The government has considerable legal authority to censor the media and restrict freedom of speech. For example, the Television Act allows the government to control programming content and the Press Correction Act authorizes the arrest of anyone who publishes “malicious” material. Nevertheless, Fiji has a vibrant media despite lawsuits, arrests, and intimidation by elected official and senior civil servants. The interim government imposed travel bans for some journalists and blocked a blog site that criticized the December 2006 coup. Until now, the government-owned Fiji Broadcasting Corporation operates four radio stations and broadcasts in English, Fijian, and Hindustani. Internet access is expanding but remains limited by cost and connectivity constraints outside the capital.
The Suva High Court ruled in October that Fiji media organizations can publish any government or statutory body of information regardless of how it was obtained. Owners can bar a publication only if they can prove that it is not in the public interest in accordance with constitutional provisions. This ruling stemmed from the attempt by the Fiji National Provident Fund to stop Fiji Television from reporting on an Ernst and Young audit report on the fund. Also, citing economic reasons, the interim government sold its majority stake in the Daily Post, the leading paper. It also fully opened up competition in the free-to-air television broadcast and mobile telephone markets.
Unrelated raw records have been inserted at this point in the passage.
(* ===== verification/SerialFile.v ===== *)
(** The serial port as a file (the file operations of serial.c), which is how the shell
    reads the console, and what serial.c has besides: reading by polling and from the DMA
    buffer, the controls, and the registration.

    The thread that reads the file and the interrupt of the port interleave.  [at_] says
    where the thread stands in [serial_fops_read] and [rt_wqueue_wait]; one step is one
    section it runs with interrupts disabled, an interrupt the handler with the callback
    [serial_fops_rx_ind]. *)

From S2P Require Import Prelude Event Serial SerialDma WaitQueue.

Definition RT_DEVICE_FLAG_RDONLY := 1.
Definition RT_DEVICE_FLAG_WRONLY := 2.
Definition RT_DEVICE_FLAG_RDWR := 3.
Definition RT_DEVICE_FLAG_SUSPENDED := 32.
Definition RT_DEVICE_CTRL_SET_INT := 16.
Definition RT_DEVICE_CTRL_CLR_INT := 17.
Definition O_RDONLY := 0.
Definition O_WRONLY := 1.
Definition O_RDWR := 2.
Definition O_SEARCH := 2097152.
Definition O_ACCMODE := Z.lor 3 O_SEARCH.

(** * Reading in the other modes *)

(** [_serial_poll_rx]: [chars] is what [ops->getc] returns before -1; what is read, and
    what stays in the hardware. *)
Fixpoint _serial_poll_rx (chars : list Z) (length : nat) : list Z * list Z :=
  match length, chars with
  | O, _ | _, [] => ([], chars)
  | S length, ch :: chars =>
      if ch =? 10 then ([u8 ch], chars)
      else let '(data, rest) := _serial_poll_rx chars length in (u8 ch :: data, rest)
  end.

(** [rt_serial_read] of a port that is not in interrupt mode.  Without a buffer the DMA
    would have to be started, and [ops->dma_transmit] of the driver is null. *)
Definition other_read (chars : list Z) (s : rt_serial_device) (size : nat) :
    res (list Z * rt_serial_device) :=
  if flag (open_flag s) RT_DEVICE_FLAG_DMA_RX then
    match serial_rx s with
    | RxFifo f =>
        if bufsz (config s) =? 0 then Fault AssertFailed
        else
          '(data, f) ← _serial_dma_rx (bufsz (config s)) f (Z.of_nat size);
          Ret (data, s <| serial_rx := RxFifo f |>)
    | _ => Fault AssertFailed
    end
  else Ret ((_serial_poll_rx chars size).1, s).

(** * Controls and registration *)

(** The arguments of [rt_serial_control]; the terminal commands are not configured. *)
Inductive control_cmd : Type :=
  | CtrlSuspend
  | CtrlResume
  | CtrlConfig (args : option serial_configure)
  | FionRead
  | CtrlOther (cmd : Z).

(** [stm32_control], but for the configuration of the DMA, which no caller passes on. *)
Definition stm32_control (s : rt_serial_device) (cmd : Z) : Z * rt_serial_device :=
  (RT_EOK, if cmd =? RT_DEVICE_CTRL_CLR_INT then s <| rx_irq := false |>
           else if cmd =? RT_DEVICE_CTRL_SET_INT then s <| rx_irq := true |> else s).

(** The result and, for FIONREAD, what is stored. *)
Definition serial_control (s : rt_serial_device) (cmd : control_cmd) :
    res (Z * option Z * rt_serial_device) :=
  match cmd with
  | CtrlSuspend => Ret (RT_EOK, None, s <| dev_flag := Z.lor (dev_flag s) RT_DEVICE_FLAG_SUSPENDED |>)
  | CtrlResume => Ret (RT_EOK, None, s <| dev_flag := Z.ldiff (dev_flag s) RT_DEVICE_FLAG_SUSPENDED |>)
  | CtrlConfig None => Ret (RT_EOK, None, s)
  | CtrlConfig (Some c) => let '(r, s) := rt_serial_control s c in Ret (r, None, s)
  | FionRead =>
      match serial_rx s with
      | RxFifo f => Ret (RT_EOK, Some (_serial_fifo_calc_recved_len (bufsz (config s)) f), s)
      | RxNull => Fault AssertFailed
      | RxDma => Fault OutOfBounds
      end
  | CtrlOther cmd => let '(r, s) := stm32_control s cmd in Ret (r, None, s)
  end.

(** [rt_hw_serial_register] of the driver's [rt_hw_usart_init], which always gets a new
    name: the flags with or without a DMA channel. *)
Definition rt_hw_serial_register (config : serial_configure) (dma : bool) : rt_serial_device :=
  MkSerial (Z.lor (Z.lor RT_DEVICE_FLAG_RDWR RT_DEVICE_FLAG_INT_RX)
              (if dma then RT_DEVICE_FLAG_DMA_RX else 0)) 0 0 false config RxNull TxNull false.

(** * The file *)

(** Where the thread is: in [rt_device_read] with what it has read, at [rt_wqueue_wait],
    suspended, scheduled again, and at [rt_wqueue_remove]. *)
Inductive file_position : Type := AtRead (data : list Z) | AtWait | Asleep | Woken | AtRemove.

Inductive read_result : Type := ReadData (data : list Z) | ReadAgain.

Record console : Type := MkConsole {
  serial : rt_serial_device;
  wait_queue : rt_wqueue;
  at_ : file_position;
  reads : list read_result }.
#[global] Instance console_eta : Eta console :=
  λ c, MkConsole (serial c) (wait_queue c) (at_ c) (reads c).

Definition set_serial (s : rt_serial_device) : io console unit := modify (λ c, c <| serial := s |>).
Definition set_queue (q : rt_wqueue) : io console unit := modify (λ c, c <| wait_queue := q |>).
Definition go (p : file_position) : io console unit := modify (λ c, c <| at_ := p |>).

(** [flags] is [fd->flags]; the callback is set before the device is open. *)
Definition serial_fops_open (configure rt_malloc : nat → bool) (flags : Z) : io console Z :=
  let mode := Z.land flags O_ACCMODE in
  let oflag :=
    if mode =? O_RDONLY then Z.lor RT_DEVICE_FLAG_INT_RX RT_DEVICE_FLAG_RDONLY
    else if mode =? O_WRONLY then RT_DEVICE_FLAG_WRONLY
    else if mode =? O_RDWR then Z.lor RT_DEVICE_FLAG_INT_RX RT_DEVICE_FLAG_RDWR
    else 0 in
  (if negb (mode =? O_WRONLY) then
     s ← gets serial; set_serial (rt_device_set_rx_indicate s).2
   else mret tt) ;;
  s ← gets serial;
  '(ret, s) ← lift (rt_device_open configure rt_malloc 0 s oflag);
  set_serial s ;;
  mret ret.

Definition serial_fops_close : io console Z :=
  s ← gets serial;
  set_serial (s <| rx_indicate := false |>) ;;
  s ← gets serial;
  '(_, s) ← lift (rt_device_close s);
  set_serial s ;;
  mret 0.

Definition serial_fops_ioctl (cmd : control_cmd) : io console (Z * option Z) :=
  s ← gets serial;
  '(r, out, s) ← lift (serial_control s cmd);
  set_serial s ;;
  mret (r, out).

(** The size returned and the characters that go out. *)
Definition serial_fops_write (data : list Z) : io console (Z * list Z) :=
  s ← gets serial; lift (rt_device_write s data).

(** The mask of [serial_fops_poll], after [rt_poll_add] (Poll.v). *)
Definition serial_poll_mask (s : rt_serial_device) (flags : Z) : res Z :=
  let mode := Z.land flags O_ACCMODE in
  if (mode =? O_RDONLY) || (mode =? O_RDWR) then
    match serial_rx s with
    | RxFifo f =>
        Ret (if negb (get_index f =? put_index f) || is_full f then POLLIN else 0)
    | RxNull => Fault NullDeref
    | RxDma => Fault OutOfBounds
    end
  else Ret 0.

Section file.
(** The thread that reads, its node, the sizes it asks for by the number of the read, and
    whether the file is open with O_NONBLOCK. *)
Variables (self node : Z) (count : nat → nat) (nonblock : bool).
Variable pending : list Z.

(** [rt_thread_resume] of a thread that is not suspended does nothing. *)
Definition resume_reader (n : rt_wqueue_node) : io console unit :=
  modify (λ c, match at_ c with
               | Asleep => if polling_thread n =? self then c <| at_ := Woken |> else c
               | _ => c
               end).

Definition serial_fops_rx_ind : io console unit :=
  q ← gets wait_queue;
  let '(q, woken) := rt_wqueue_wakeup q POLLIN in
  set_queue q ;;
  match woken with Some n => resume_reader n | None => mret tt end.

Definition console_isr (chars : list Z) : io console unit :=
  s ← gets serial;
  if rx_irq s then
    '(indicated, s) ← lift (rt_hw_serial_isr s chars);
    set_serial s ;;
    match indicated with Some _ => serial_fops_rx_ind | None => mret tt end
  else mret tt.

Definition returns (r : read_result) : io console unit :=
  modify (λ c, c <| reads := reads c ++ [r] |>) ;; go (AtRead []).

(** What [serial_fops_read] does with the result of [rt_device_read]. *)
Definition after_read (data : list Z) : io console unit :=
  match data with
  | _ :: _ => returns (ReadData data)
  | [] => if nonblock then returns ReadAgain else go AtWait
  end.

(** The loop of [_serial_int_rx] takes a character at a time. *)
Definition in_int_rx (s : rt_serial_device) (k : nat) : bool :=
  negb (ref_count s =? 0) && (0 <? k)%nat && flag (open_flag s) RT_DEVICE_FLAG_INT_RX.

(** [serial_fops_read], called again and again. *)
Definition read_step : io console unit :=
  p ← gets at_;
  match p with
  | AtRead data =>
      s ← gets serial;
      k ← gets (λ c, count (length (reads c)));
      if in_int_rx s k then
        match serial_rx s with
        | RxFifo f =>
            if (k <=? length data)%nat then after_read data
            else
              r ← lift (fifo_get (bufsz (config s)) f);
              match r with
              | None => after_read data
              | Some (ch, f) => set_serial (s <| serial_rx := RxFifo f |>) ;; go (AtRead (data ++ [ch]))
              end
        | _ => io_fault AssertFailed
        end
      else
        '(data, s) ← lift (rt_device_read (other_read pending) s k);
        set_serial s ;;
        after_read data
  | AtWait =>
      q ← gets wait_queue;
      match rt_wqueue_wait q node self false RT_WAITING_FOREVER with
      | WaitReturns => go (AtRead [])
      | WaitFlagged q => set_queue q ;; go AtRemove
      | WaitSuspends q => set_queue q ;; go Asleep
      end
  | Asleep => mret tt
  | Woken => q ← gets wait_queue; set_queue (wait_clears q) ;; go AtRemove
  | AtRemove => q ← gets wait_queue; set_queue (rt_wqueue_remove q node) ;; go (AtRead [])
  end.

Inductive console_action : Type := ConsoleIsr (chars : list Z) | ConsoleStep.

Definition console_act (a : console_action) : io console unit :=
  match a with ConsoleIsr chars => console_isr chars | ConsoleStep => read_step end.

Fixpoint console_run (acts : list console_action) : io console unit :=
  match acts with [] => mret tt | a :: acts => console_act a ;; console_run acts end.
End file.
The constitution provides for freedom of religion. Religious affiliation largely runs along ethnic lines; indigenous Fijians are Christians and Indo-Fijians are mostly Hindus. The number of attacks on Hindu and Muslim places of worship has increased in recent years. The current leader of the traditionally influential Methodist Church has called for a more restrained role for the church in politics.
Academic freedom is generally respected. The government provides eight years of free education, but the system suffers from lack of funding, facilities, and qualified personnel at all levels and is plagued by increasing political intervention.
Freedoms of assembly and association are guaranteed in the constitution, but organizers must obtain government permission for gatherings. Workers can organize, and several trade unions are currently active.
The judiciary is independent, and trials are generally free and fair, but a lack of resources and trained professionals has created a severe backlog for court hearings. Prisons are severely overcrowded, with poor sanitary and living conditions.
Political, economic, and social debates are frequently divided along ethnic lines, and race-based discrimination is pervasive. Indigenous Fijians receive preferential treatment in education, housing, land acquisition, and other areas; some jobs are open only to them. Discrimination and political and economic troubles have caused more than 120,000 Indo-Fijians to leave Fiji since the late 1980s. Part of the resulting void has been filled by legal and illegal migrants from mainland China, who now make up about 1 percent of the population and control 5 percent of the economy. Their growing economic strength has made them new targets of indigenous Fijian resentment and attacks.
Discrimination and violence against women are widespread. The number of rape, child abuse, and incest cases continues to rise. Women’s groups claim many offenders use traditional reconciliation mechanisms to avoid felony charges and bribery to delay police action. Women are not well represented in government and leadership positions and do not enjoy equal pay. The government says legal protections against discrimination do not include homosexuality.